WHAT YOU NEED TO DO
Word for word, restate the entries below from their first line through the line that contains "us_manifest_digest := us_manifest_digest".

Collected data entries
(** Field updates of a session. *)
Definition us_progress (ranges : list ByteRange) (committed : bool) (inflight : Z)
    (committing : bool) (updated : Z) (s : UploadSession) : UploadSession :=
  {| us_deploy_id := us_deploy_id s; us_service_name := us_service_name s;
     us_idempotency_key := us_idempotency_key s; us_fingerprint := us_fingerprint s;
     us_artifact_digest := us_artifact_digest s; us_artifact_size := us_artifact_size s;
     us_manifest_digest := us_manifest_digest s; us_upload_token := us_upload_token s;
     us_file_path := us_file_path s; us_received_ranges := ranges;
     us_committed := committed; us_inflight_writes := inflight;
     us_commit_in_progress := committing; us_updated_at_epoch_secs := updated |}.

Definition us_touch (now : Z) (s : UploadSession) : UploadSession :=
  us_progress (us_received_ranges s) (us_committed s) (us_inflight_writes s)
    (us_commit_in_progress s) now s.

Definition put_session (d : string) (s : UploadSession) (st : StoreState) : StoreState :=
  {| sessions := <[d := s]> (sessions st); idempotency := idempotency st |}.

Definition STAGE_PREPARE : string := "deploy.prepare".
Definition STAGE_PUSH : string := "artifact.push".
Definition STAGE_COMMIT : string := "artifact.commit".
Definition STAGE_ORCHESTRATE : string := "orchestration".

Definition map_internal (stage message : string) : ImagodError :=
  with_retryable true (new_error Internal stage message).

(** ** Pinning *)

Definition pin_deploy_session (deploy_id : string) (pinned : gmap string Z) : gmap string Z :=
  <[deploy_id := default 0 (pinned !! deploy_id) +ˢ 1]> pinned.

(** [Drop for DeploySessionPinGuard]. *)
Definition unpin_deploy_session (deploy_id : string) (pinned : gmap string Z) : gmap string Z :=
  match pinned !! deploy_id with
  | Some count =>
    let count := count -ˢ 1 in
    if count =? 0 then delete deploy_id pinned else <[deploy_id := count]> pinned
  | None => pinned
  end.

Definition pinned_deploy_ids_snapshot (pinned : gmap string Z) : gset string := dom pinned.

(** ** Garbage collection ([session_index.rs]) *)

Definition build_prepare_response (session : UploadSession) (ttl now : Z)
    : DeployPrepareResponse :=
  let artifact_status :=
    if us_committed session
       || is_complete (us_received_ranges session) (us_artifact_size session) then Complete
    else if bool_decide (us_received_ranges session = []) then Missing
    else Partial in
  let missing_ranges :=
    match artifact_status with
    | Complete => []
    | _ => all_missing_ranges (us_received_ranges session) (us_artifact_size session)
    end in
  {| dr_deploy_id := us_deploy_id session;
     dr_artifact_status := artifact_status;
     dr_missing_ranges := missing_ranges;
     dr_upload_token := us_upload_token session;
     dr_session_expires_at := to_string (now +ˢ ttl) |}.

Fixpoint collect_sessions_for_removal_locked (deploy_ids : list string) (st : StoreState)
    : StoreState * CleanupPlan :=
  match deploy_ids with
  | [] => (st, [])
  | deploy_id :: rest =>
    match sessions st !! deploy_id with
    | Some session =>
      let idem :=
        if bool_decide (idempotency st !! us_idempotency_key session = Some deploy_id)
        then delete (us_idempotency_key session) (idempotency st)
        else idempotency st in
      let st1 := {| sessions := delete deploy_id (sessions st); idempotency := idem |} in
      let '(st2, files) := collect_sessions_for_removal_locked rest st1 in
      (st2, us_file_path session :: files)
    | None => collect_sessions_for_removal_locked rest st
    end
  end.

Definition session_busy (s : UploadSession) : bool :=
  (0 <? us_inflight_writes s) || us_commit_in_progress s.

Definition expired_ids (st : StoreState) (now ttl : Z) : list string :=
  omap (λ '(deploy_id, session),
          if us_committed session || session_busy session then None
          else if ttl <=? now -ˢ us_updated_at_epoch_secs session
               then Some deploy_id else None)
       (btree_iter (sessions st)).

Definition collect_expired_sessions (now ttl : Z) (st : StoreState)
    : StoreState * CleanupPlan :=
  collect_sessions_for_removal_locked (expired_ids st now ttl) st.

Definition protected_committed_count (st : StoreState) (protected : gset string) : Z :=
  zlen (filter (λ '(d, s), us_committed s = true ∧ d ∈ protected) (btree_iter (sessions st))).

Definition orphan_expired_ids (st : StoreState) (now ttl : Z) (protected : gset string)
    : list string :=
  omap (λ '(d, s),
          if negb (us_committed s) || session_busy s || bool_decide (d ∈ protected) then None
          else if ttl <=? now -ˢ us_updated_at_epoch_secs s then Some d else None)
       (btree_iter (sessions st)).

Definition orphan_survivors (st : StoreState) (protected removed : gset string)
    : list (string * Z) :=
  omap (λ '(d, s),
          if negb (us_committed s) || session_busy s then None
          else if bool_decide (d ∈ protected) then None
          else if bool_decide (d ∈ removed) then None
          else Some (d, us_updated_at_epoch_secs s))
       (btree_iter (sessions st)).

Definition updated_leb (a b : string * Z) : bool := a.2 <=? b.2.

Definition orphan_ids (st : StoreState) (now ttl max_committed : Z) (protected : gset string)
    : list string :=
  let remove_ids := orphan_expired_ids st now ttl protected in
  let survivors := orphan_survivors st protected (list_to_set remove_ids) in
  let allowed_non_protected := max_committed -ˢ protected_committed_count st protected in
  if allowed_non_protected <? zlen survivors then
    let overflow := zlen survivors - allowed_non_protected in
    remove_ids ++ (take (Z.to_nat overflow) (sort_by updated_leb survivors)).*1
  else remove_ids.

Definition collect_orphan_committed_sessions (now ttl max_committed : Z)
    (protected : gset string) (st : StoreState) : StoreState * CleanupPlan :=
  collect_sessions_for_removal_locked (orphan_ids st now ttl max_committed protected) st.

Definition collect_sessions_by_deploy_ids (deploy_ids : list string) (st : StoreState)
    : StoreState * CleanupPlan :=
  collect_sessions_for_removal_locked deploy_ids st.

RESPONSE BELOW
(** Field updates of a session. *)
Definition us_progress (ranges : list ByteRange) (committed : bool) (inflight : Z)
    (committing : bool) (updated : Z) (s : UploadSession) : UploadSession :=
  {| us_deploy_id := us_deploy_id s; us_service_name := us_service_name s;
     us_idempotency_key := us_idempotency_key s; us_fingerprint := us_fingerprint s;
     us_artifact_digest := us_artifact_digest s; us_artifact_size := us_artifact_size s;
     us_manifest_digest := us_manifest_digest s; us_upload_token := us_upload_token s;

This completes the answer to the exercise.